Sienna Drack (16) und Claire Dillmann (17) sind quasi „Wiederholungstäterinnen“. Sie haben nachgezählt und sind bereits zum siebten Mal beim Wettbewerb dabei. Mit ihrer diesjährigen Arbeit „Der Mond als Spiegel der Erde“ haben sie in den Geo- und Raumwissenschaften gewonnen. Was sie an „Jugend forscht“ besonders begeistert, ist der große Lerneffekt. So hätten sie schon Projekte gemacht, durch die sie Vorwissen für den Physikunterricht der nächsten Jahrgangsstufe sammeln konnten.
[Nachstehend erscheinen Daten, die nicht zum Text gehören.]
(** X3. An output that cannot be opened for writing, a directory or a
    path the system refuses, is treated differently by the two paths
    of [process_single_file].  With a MusicXML payload the exception of
    [open] leaves the function, the write being outside any handler;
    with a MIDI payload the same failure, at the path music21 writes,
    is caught and becomes code 3.  Either way nothing has changed. *)
Theorem unwritable_output_raises_or_fails fs inp out ow c z :
  files fs !! inp = Some (File c) -> unzip c = Some z ->
  exists_ fs out && negb ow = false ->
  match inspect z with
  | DirectMusicXML b =>
      can_write fs out = false ->
      exists e, process_single_file inp out ow fs = (fs, Raise e)
        ∧ (e = IsADirectoryError ∧ files fs !! out = Some Dir
           ∨ exists f, e = open_exn f ∧ open_refused out = Some f)
  | MidiPayload mb =>
      can_write fs (m21_written_path out) = false ->
      process_single_file inp out ow fs = (fs, Ok 3)
  | Unrecognized => process_single_file inp out ow fs = (fs, Ok 4)
  end.
Proof.
  intros Hc Hz Hgo.
  rewrite (process_single_file_inspect fs inp out ow c z) by done.
  destruct (inspect z) as [b|mb|]; simpl.
  - intros Hw. unfold bind.
    destruct (write_bytes_Raise out b fs Hw) as (e & -> & He). by exists e.
  - intros Hw. unfold bind. rewrite convert_mid_to_musicxml_spec, Hw.
    destruct music21_installed; [|done].
    destruct (m21_parse ".mid" mb) as [s|]; [|done].
    by destruct (m21_musicxml s).
  - done.
Qed.

End Conversion.

Section Resolution.
Context `{ExternalLibs}.

Lemma ZipFile_missing fs path :
  files fs !! path = None -> ZipFile path fs = (fs, Raise FileNotFoundError).
Proof. intros Hf. unfold ZipFile. by rewrite Hf. Qed.

Lemma ZipFile_directory fs path :
  files fs !! path = Some Dir -> ZipFile path fs = (fs, Raise IsADirectoryError).
Proof. intros Hf. unfold ZipFile. by rewrite Hf. Qed.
Im Bereich Mathematik/Informatik schnappten sich Leon Gundel (17) und Tymoteusz Wilk (18) mit ihrem Projekt „Erweiterung der Matrixalgebra auf Verbände und deren Anwendungen“ den ersten Platz und in der Technik siegte Hannes Bierl (17) mit seiner Arbeit „Ein experimentelles Go-Cart (Drift-Trike)“.
Der Elftklässler erzählt, wie er aus einem Motor und einem alten Fahrrad ein Gefährt gebaut habe, mit dem er nicht nur fahren, sondern auch Messungen machen könne. Er habe das Anfahrverhalten analysiert und Lösungen gefunden, ein Gefährt dieser Art funktionstüchtig, aber möglichst günstig herzustellen. Dabei habe auch das Thema Wiederverwendung eine wichtige Rolle gespielt. So diente etwa ein Computercase als Sitzgelegenheit. Den Benzinmotor, habe er aus Kostengründen verwenden müssen, sagte Bierl. In Zukunft sei aber ein Elektromotor geplant. Sein Projekt habe er gemeinsam mit Freunden aus Spaß begonnen, dann hätten sie es noch größer aufgezogen und Daten gesammelt, sodass es für „Jugend forscht“ passe. Der Elftklässler erzählt, er habe vor Ort auch schon nützliche Kontakte für die Zukunft seines Projektes geknüpft.

Auch die jüngeren Preisträger dürfen mit drei Projekten am Landeswettbewerb teilnehmen. So präsentierten Laura Saupe (11) und Louis Zinser (11) dort ihr „LED-Spektrometer“. Soham Rath (14) stellte den „MikroMaus LabyrinthMeister“ vor. Und Erik Kampschulte (11) und Paul Schwarz (12) zeigten ihren „Windkanal für Autokarosserien“. Für jüngere Teilnehmer endet der Wettbewerb auf Landesebene. Die älteren Schüler bekommen indes noch die Chance, einen Platz für den Bundeswettbewerb in Hamburg zu ergattern.